Леди Карлейль умерла. Гораздо сильнее симпатизируешь людям, когда их сбивает с ног несчастье, нежели когда они празднуют победу. У нее было много надежд и талантов, и, все потеряв (так говорят), она умерла во сне, пережив своих пятерых сыновей и убитую войной веру в человечность.
Среда, 17 августа
Пока Л. не вернулся из Лондона, от Фергюссона, конторы и т.д., я могу уделить немного внимания дневнику. Мне кажется, желание писать возвращается ко мне. Я провела целый день, отвлекаясь и вновь берясь за перо, сочиняя статью — возможно, для Сквайра, потому что ему нужно что-нибудь и потому что миссис Хоуксфорд сказала миссис Томпсетт, будто я одна из самых умных, если не самая умная женщина в Англии. Значит, мне не столько сил не хватало, сколько похвалы. Вчера меня увлек поток, как говорится в Библии. Вызванный доктор Валленс пришел после обеда и нанес мне визит. Жаль, не могу записать нашу беседу. Мягкий, с тяжелыми веками, человечек средних лет, сын льюисского доктора, никогда никуда не уезжал и всегда совестливо исповедовал несколько самых общих медицинских правил, которые запомнил много лет назад.

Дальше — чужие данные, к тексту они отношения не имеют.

(* ===== verification/TraceWriterSession.v ===== *)
(** * What a trace writer hands to the service
    (src/tracing/core/trace_writer_impl.cc, shared_memory_arbiter_impl.cc)

    The chunks and patches that a session of a trace writer commits, read the way the
    service reads them ([next_fragment]) and stitched together, give the packets of the
    client: every packet exactly once and in order when there was always a chunk, and
    otherwise without those that were given up, each gap announced in the next packet;
    whatever the sizes and the contents of the chunks, the batching of the commits and the
    way of patching.  No write of the session leaves the chunks the writer holds. *)

From S2P Require Import Prelude ProtoUtils ProtoDecoder ProtoWriter TraceBuffer TraceBufferRead TraceBufferSession SharedMemoryArbiter ArbiterPatches TraceWriter TraceWriterInvariant TraceWriterPacket.

(** ** The specification *)

(** The markers of a packet: the one before it was lost, it is the first one. *)
Definition markers (first lost : bool) : list Z :=
  (if lost then encode_call (CTinyVarInt kPreviousPacketDropped 1) else []) ++ (if first then encode_call (CTinyVarInt kFirstPacketOnSequence 1) else []).
Definition packet_bytes (p : packet) : list Z := match p with Calls l => encode_calls l | Raw l => concat l end.
(** What arrives, when packet [i] is lost if [losses !! i] says so. *)
Fixpoint delivered (first lost : bool) (ps : list packet) (losses : list bool) : list (list Z) :=
  match ps, losses with
  | p :: ps, l :: losses => (if l then [] else [markers first lost ++ packet_bytes p]) ++ delivered false l ps losses
  | _, _ => []
  end.
Definition packets_of (ops : list writer_op) : list packet := omap (fun o => match o with WritePacket p => Some p | _ => None end) ops.
Definition packet_ok (p : packet) : Prop := zlen (packet_bytes p) + 16 <= kMaxMessageLength.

Он говорит по-французски, но употребляет только самые простые слова. Поскольку Л. и я владеем французским лучше, он предпочитает общие темы — говорит о старике Верролле и о том, как тот намеренно уморил себя голодом. — «Надо было отправить его в больницу, — задумчиво произносит доктор В. — Один раз я это сделал. Его сестра до сих пор там — совсем сумасшедшая, полагаю — плохая семья, очень плохая. Я сидел с ним в вашей гостиной. Нам приходилось сидеть прямо под трубой, чтобы согреться. Я пытался заинтересовать его шахматами. Не получилось. Его уже как будто ничего не интересовало. Слишком он был стар — и слаб. Я не мог его отправить». И он уморил себя голодом, делая вид, будто работает в саду.